Akiko Mita, Maiko Abumiya, Masatomo Miura, Takenori Niioka, Saori Takahashi, Tomoko Yoshioka, Yoshihiro Kameoka, Naoto Takahashi

To investigate the exposure-toxicity relationship of bosutinib and to identify the target trough plasma concentration (C0). The toxicity and C0 of bosutinib in Japanese chronic myeloid leukemia (CML) patients were monitored every 2 weeks for the first 3 months of treatment, and subsequently once a month during the 6 months after beginning 500 mg/day of standard dose (SD group, n = 10) or beginning 100 mg/day and increased by 100 mg every 2 weeks of dose escalation (DE group, n = 15). Nine of 10 patients (90%) in the SD group were not able to continue bosutinib therapy without interruption due to adverse events, compared to 2 patients (13.5%) in the DE group. The total duration of treatment interruption was 35 and 14 days in the SD and DE groups, respectively. The median time until liver dysfunction or diarrhea was day 28 and day 1 in the SD group, and day 53.5 and day 19 in the DE group, respectively. The cumulative dose of bosutinib was comparable between the SD and DE groups (51,700 vs. 53,550 mg, respectively). At 6 months, the median C0 was 63.7 ng/mL and 63.0 ng/mL in the SD and DE groups, respectively.
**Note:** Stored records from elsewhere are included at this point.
Lemma split_first_app sep a b :
  sep ∉ chars a → split_first sep (a +:+ String sep b) = a.
Proof.
  induction a as [|c a IH]; intros Hnot.
  - rewrite string_app_nil_l. simpl. by rewrite Ascii.eqb_refl.
  - rewrite string_app_cons. simpl.
    destruct (Ascii.eqb_spec c sep) as [->|Hne].
    + exfalso. apply Hnot. left.
    + f_equal. apply IH. intros ?. apply Hnot. by right.
Qed.

Lemma after_first_app sep a b :
  sep ∉ chars a → after_first sep (a +:+ String sep b) = Some b.
Proof.
  induction a as [|c a IH]; intros Hnot.
  - rewrite string_app_nil_l. simpl. by rewrite Ascii.eqb_refl.
  - rewrite string_app_cons. simpl.
    destruct (Ascii.eqb_spec c sep) as [->|Hne].
    + exfalso. apply Hnot. left.
    + apply IH. intros ?. apply Hnot. by right.
Qed.

Lemma own_property_elem key m v :
  own_property key m = Some v → (key, v) ∈ m.
Proof.
  induction m as [|[k x] m IH]; simpl; [done|].
  destruct (String.eqb_spec k key) as [->|].
  - intros [= ->]. left.
  - intros H. right. by apply IH.
Qed.

(** Every extension of the table is a dot followed by characters other
    than [/] and [;]. *)
Lemma EXTENSION_MAP_values k v :
  (k, v) ∈ EXTENSION_MAP →
  ∃ rest, v = String "."%char rest
          ∧ ("/"%char ∉ chars rest) ∧ (";"%char ∉ chars rest).
Proof.
  assert (Hall : forallb (λ kv, dotted (snd kv))
                   EXTENSION_MAP = true) by (vm_compute; reflexivity).
  intros Hin. apply list_elem_of_In in Hin.
  rewrite forallb_forall in Hall. specialize (Hall _ Hin).
  simpl in Hall. unfold dotted in Hall.
  destruct v as [|c rest]; [done|].
  destruct (Ascii.eqb_spec c "."%char) as [->|]; [|done].
  apply andb_true_iff in Hall as [H1 H2]. simpl in H1.
  apply negb_true_iff in H1, H2.
  exists rest. by rewrite <-!has_char_false.
Qed.

Lemma prototype_keys_no_slash key :
  key ∈ OBJECT_PROTOTYPE_KEYS → "/"%char ∉ chars key.
Proof.
  assert (Hall : forallb (λ k, negb (has_char "/"%char k))
                   OBJECT_PROTOTYPE_KEYS = true) by (vm_compute; reflexivity).
  intros Hin%list_elem_of_In.
  rewrite forallb_forall in Hall. specialize (Hall _ Hin).
  apply negb_true_iff in Hall. by apply has_char_false.
Qed.

(** Property X5.  The result is a string unless the type is the name of a
    property inherited from [Object.prototype]; the string is a dot followed
    by characters other than [/] and [;]. *)
Theorem getExtension_shape (mimetype : option string) :
  if bool_decide (show mimetype ∈ OBJECT_PROTOTYPE_KEYS)
  then getExtension mimetype = ExtInherited (show mimetype)
  else ∃ rest,
         getExtension mimetype = ExtString (String "."%char rest)
         ∧ ("/"%char ∉ chars rest) ∧ (";"%char ∉ chars rest).
Proof.
  unfold getExtension.
  destruct (own_property (show mimetype) EXTENSION_MAP) as [ext|] eqn:Hown.
  - apply own_property_elem in Hown.
    assert (Hnot : show mimetype ∉ OBJECT_PROTOTYPE_KEYS).
    { intros Hin. revert Hown. generalize (show mimetype) Hin. clear.
      intros key Hkey Hown.
      assert (Hall : forallb
                (λ k, negb (bool_decide (k ∈ OBJECT_PROTOTYPE_KEYS)))
                (fst <$> EXTENSION_MAP) = true) by (vm_compute; reflexivity).
      rewrite forallb_forall in Hall.
      specialize (Hall key). rewrite negb_true_iff, bool_decide_eq_false in Hall.
      apply Hall; [|done]. apply list_elem_of_In, list_elem_of_fmap.
      by exists (key, ext). }
    rewrite bool_decide_eq_false_2 by done.
    destruct (EXTENSION_MAP_values _ _ Hown) as (rest & -> & ? & ?).
    by exists rest.
  - destruct (bool_decide (show mimetype ∈ OBJECT_PROTOTYPE_KEYS)); [done|].
    destruct (truthy mimetype).
    + rewrite string_app_cons, string_app_nil_l.
      eexists. split; [reflexivity|].
      unfold split_second.
      destruct (after_first "/"%char (split_first ";"%char (show mimetype)))
        as [r|] eqn:Hafter; simpl.
      * split; intros Hin; apply split_first_chars in Hin as [Hin Hne];
          [done|].
        eapply after_first_chars in Hin; [|done].
        by apply split_first_chars in Hin as [_ ?].
      * split; intros Hin; vm_compute in Hin;
          repeat (apply elem_of_cons in Hin as [Hc|Hin]; [discriminate Hc|]);
          by apply elem_of_nil in Hin.
    + exists "bin". split; [done|].
      split; intros Hin; vm_compute in Hin;
        repeat (apply elem_of_cons in Hin as [Hc|Hin]; [discriminate Hc|]);
        by apply elem_of_nil in Hin.
Qed.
Liver dysfunction (all grades) and diarrhea (> grade 2) were prevalent in quartile 4 of C0 (> 91.0 ng/mL), as calculated by the total C0 distribution. The DE regimen was better suited to avoid treatment interruption. The daily dose of bosutinib might be adjusted based on target C0 to avoid adverse events by therapeutic drug monitoring in general practice.